Consumer group Choice has found what it refers to as "unacceptably high" levels of salt in a range of childrens' food products, including breakfast cereals and lunchbox items.

Using data provided by The George Institute for Global Health, Choice reviewed the nutritional content of more than 240 products aimed at, or likely to be consumed by, children. Of those, 20 percent were classified as high in salt, nearly 60 percent had medium levels and 20 percent were classified as low in salt.

It also found that a number of childrens' products have close to or more than the amount of salt in products intended for consumption by adults.

For example, a lunchbox-size pack of Tiny Teddies has almost as much sodium (87mg) as a lunchbox-pack of Smith's Original Chips (91mg). Overall, 72 childrens' products had more sodium per 100g than the Smith's chips.

The survey also found:

  • Of the 36 breakfast cereals, 60 percent had medium levels of salt with Kellogg’s Crispix Honey Cereal and Coles Rice Puffs having high levels.
  • Two-thirds of 64 savoury snacks were high in sodium with pre-packaged cheese dips and crackers the worst offenders.
  • Around 80 percent of 70 sweet snacks were found to have medium sodium levels. 

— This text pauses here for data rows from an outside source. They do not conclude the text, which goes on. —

Lemma replace_units_app p b s t :
  replace_units p b (s ++ t) = replace_units p b s ++ replace_units p b t.
Proof. unfold replace_units. by rewrite map_app, concat_app. Qed.

(** Deleting a class leaves a string without it, and such a string is kept. *)
Lemma replace_units_delete_forall p s :
  Forall (fun c => p c = false) (replace_units p [] s).
Proof.
  induction s as [|c s IH]; [constructor|]. unfold replace_units in *. simpl.
  destruct (p c) eqn:E; [done|by constructor].
Qed.

Lemma replace_units_id p b s :
  Forall (fun c => p c = false) s → replace_units p b s = s.
Proof.
  unfold replace_units. induction 1 as [|c s Hc _ IH]; [done|]. simpl. rewrite Hc. simpl. by rewrite IH.
Qed.

(** ** A declarative reading

    [M r st st'] says that [r] can match from [st] and end in [st'].  The
    backtracking matcher finds a match exactly when there is one
    ([rmatch_sound], [rmatch_complete]), so that what a pattern accepts can be
    read off by inversion, without following the search. *)

Inductive M : regex → mstate → mstate → Prop :=
  | M_eps st : M REps st st
  | M_unit p st c s : rest st = c :: s → p c = true → M (RUnit p) st (advance 1 st)
  | M_seq a b st st1 st2 : M a st st1 → M b st1 st2 → M (RSeq a b) st st2
  | M_alt_l a b st st' : M a st st' → M (RAlt a b) st st'
  | M_alt_r a b st st' : M b st st' → M (RAlt a b) st st'
  | M_rep_max r min st : M (RRep r min (Some 0)) st st
  | M_rep_stop r max st : M (RRep r 0 max) st st
  | M_rep_step r min max st st1 st2 :
      max ≠ Some 0 → M r (reset (groups r) st) st1 →
      (min = 0 → length (rest st1) ≠ length (rest st)) →
      M (RRep r (pred min) (pred <$> max)) st1 st2 → M (RRep r min max) st st2
  | M_group i r st st' : M r st st' → M (RGroup i r) st (capture i st st')
  | M_backref i st : startsWith (default [] (map_get i (caps st))) (rest st) = true →
      M (RBackref i) st (advance (length (default [] (map_get i (caps st)))) st)
  | M_bol st : before st = [] → M RBol st st
  | M_eol st : rest st = [] → M REol st st
  | M_wordb st : xorb (word_at (head (before st))) (word_at (head (rest st))) = true →
      M RWordB st st.
(** *** Quotients are close

    The quotient of two integers below 2^53 differs from the true one by at most
    one part in 2^52. *)

(** Rounding a mantissa of 53 or 54 digits keeps it or takes the next one. *)
Lemma round_close q E l :
  (2 ^ 52 ≤ q < 2 ^ 54)%Z → (-1000 ≤ E ≤ 900)%Z →
  ∃ m e k, binary_round_aux 53 1024 false q E l = S754_finite false m e ∧ (E ≤ e)%Z ∧ (0 ≤ k ≤ 1)%Z ∧
    (2 ^ 52 ≤ q / 2 ^ k)%Z ∧
    (q / 2 ^ k * 2 ^ k ≤ Zpos m * 2 ^ (e - E) ≤ (q / 2 ^ k + 1) * 2 ^ k)%Z.
Proof.
  intros Hq HE.
  (* one normalisation step *)
  assert (Hshr : ∀ z E' l', (2 ^ 52 ≤ z < 2 ^ 54)%Z → (-1000 ≤ E' ≤ 901)%Z →
    ∃ k, (0 ≤ k ≤ 1)%Z ∧ (shr_fexp 53 1024 z E' l').2 = (E' + k)%Z ∧
      shr_m (shr_fexp 53 1024 z E' l').1 = (z / 2 ^ k)%Z ∧ (2 ^ 52 ≤ z / 2 ^ k < 2 ^ 53)%Z).
  { intros z E' l' Hz HE'. destruct z as [|p|p]; [lia| |lia].
    unfold shr_fexp. cbn [Zdigits2]. rewrite digits2_log2.
    assert (Hlog : (52 ≤ Z.log2 (Zpos p) ≤ 53)%Z).
    { split; [apply Z.log2_le_pow2; lia|]. apply Z.lt_succ_r, Z.log2_lt_pow2; lia. }
    replace (fexp 53 1024 (Z.log2 (Zpos p) + 1 + E') - E')%Z with (Z.log2 (Zpos p) - 52)%Z
      by (unfold fexp, emin; lia).
    destruct (Z.log2_spec (Zpos p) ltac:(lia)) as [Hlo Hhi].
    assert (Z.log2 (Zpos p) = 52 ∨ Z.log2 (Zpos p) = 53)%Z as [El|El] by lia; rewrite El in *.
    - exists 0%Z. change (52 - 52)%Z with 0%Z. cbn [shr fst snd]. rewrite Z.pow_0_r, Z.div_1_r, shr_m_of_loc. repeat split; lia.
    - exists 1%Z. change (53 - 52)%Z with 1%Z. cbn [shr fst snd].
      assert (Hh : shr_m (iter_pos shr_1 1 (shr_record_of_loc (Zpos p) l')) = (Zpos p / 2 ^ 1)%Z).
      { rewrite shr_iter_div; rewrite shr_m_of_loc; [done|lia]. }
      rewrite Hh. split; [lia|]. split; [done|]. split; [done|]. change (2 ^ 1)%Z with 2%Z.
      split; [apply Z.div_le_lower_bound; lia|apply Z.div_lt_upper_bound; lia]. }
  unfold binary_round_aux. destruct (Hshr q E l Hq ltac:(lia)) as (k & Hk & He & Hm & Hr).
  destruct (shr_fexp 53 1024 q E l) as [r1 e1]. cbn [fst snd] in *. subst e1. rewrite Hm.
  set (m1 := (q / 2 ^ k)%Z) in *.
  assert (H2 : (m1 ≤ round_nearest_even m1 (loc_of_shr_record r1) ≤ m1 + 1)%Z).
  { split; [apply round_nearest_even_ge|]. destruct (loc_of_shr_record r1) as [|[]]; cbn; [lia| |lia..].
    destruct (Z.even m1); lia. }
  set (m2 := round_nearest_even m1 (loc_of_shr_record r1)) in *.
  destruct (Hshr m2 (E + k)%Z loc_Exact ltac:(lia) ltac:(lia)) as (k2 & Hk2 & He2 & Hm2 & Hr2).
  assert (Hexact : (m2 / 2 ^ k2 * 2 ^ k2 = m2)%Z).
  { assert (k2 = 0 ∨ k2 = 1)%Z as [->| ->] by lia; [rewrite Z.pow_0_r, Z.div_1_r; lia|].
    change (2 ^ 1)%Z with 2%Z in *. pose proof (Z.mul_div_le m2 2 ltac:(lia)).
    assert (m2 = 2 ^ 53)%Z as -> by lia. done. }
  destruct (shr_fexp 53 1024 m2 (E + k) loc_Exact) as [r2 e2]. cbn [fst snd] in *. subst e2. rewrite Hm2.
  destruct (m2 / 2 ^ k2)%Z as [|m|m] eqn:Em; [lia| |lia].
  exists m, (E + k + k2)%Z, k. rewrite (proj2 (Z.leb_le (E + k + k2) (1024 - 53))) by lia.
  split; [done|]. split; [lia|]. split; [lia|]. split; [lia|].
  replace (E + k + k2 - E)%Z with (k2 + k)%Z by lia. rewrite Z.pow_add_r, Z.mul_assoc, Hexact by lia.
  assert (0 < 2 ^ k)%Z by (apply Z.pow_pos_nonneg; lia). nia.
Qed.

Professor Bruce Neal from The George Institute for Global Health said the results indicate that the food industry needs to be more closely monitored.

"Recommended intake levels for children are much lower than for adults so this data is very concerning. This calls for much tougher action to control the food industry, so it is not profiting at the expense of our children's health," he said.

Choice's food policy advisor, Angela McDougall, said another concern is how these products are being marketed, with many advertised as being healthy options for children.

"Woolworths has launched a kids’ range and even though many of the products are in the health food aisle, some have more salt than the adult alternative.

"These organic products are marketed as a good choice for hungry little mouths yet many do not deserve this healthy halo."   

Just last month the food industry committed to addressing sodium levels in savoury crackers, as part of the Food and Health Dialogue, which is based on the 2007 National Children’s Nutrition and Physical Activity Survey. The Survey found that the dietary patterns of many Australian children are less than optimal with high consumption of salt and saturated fat, and low consumption of fruit and vegetables.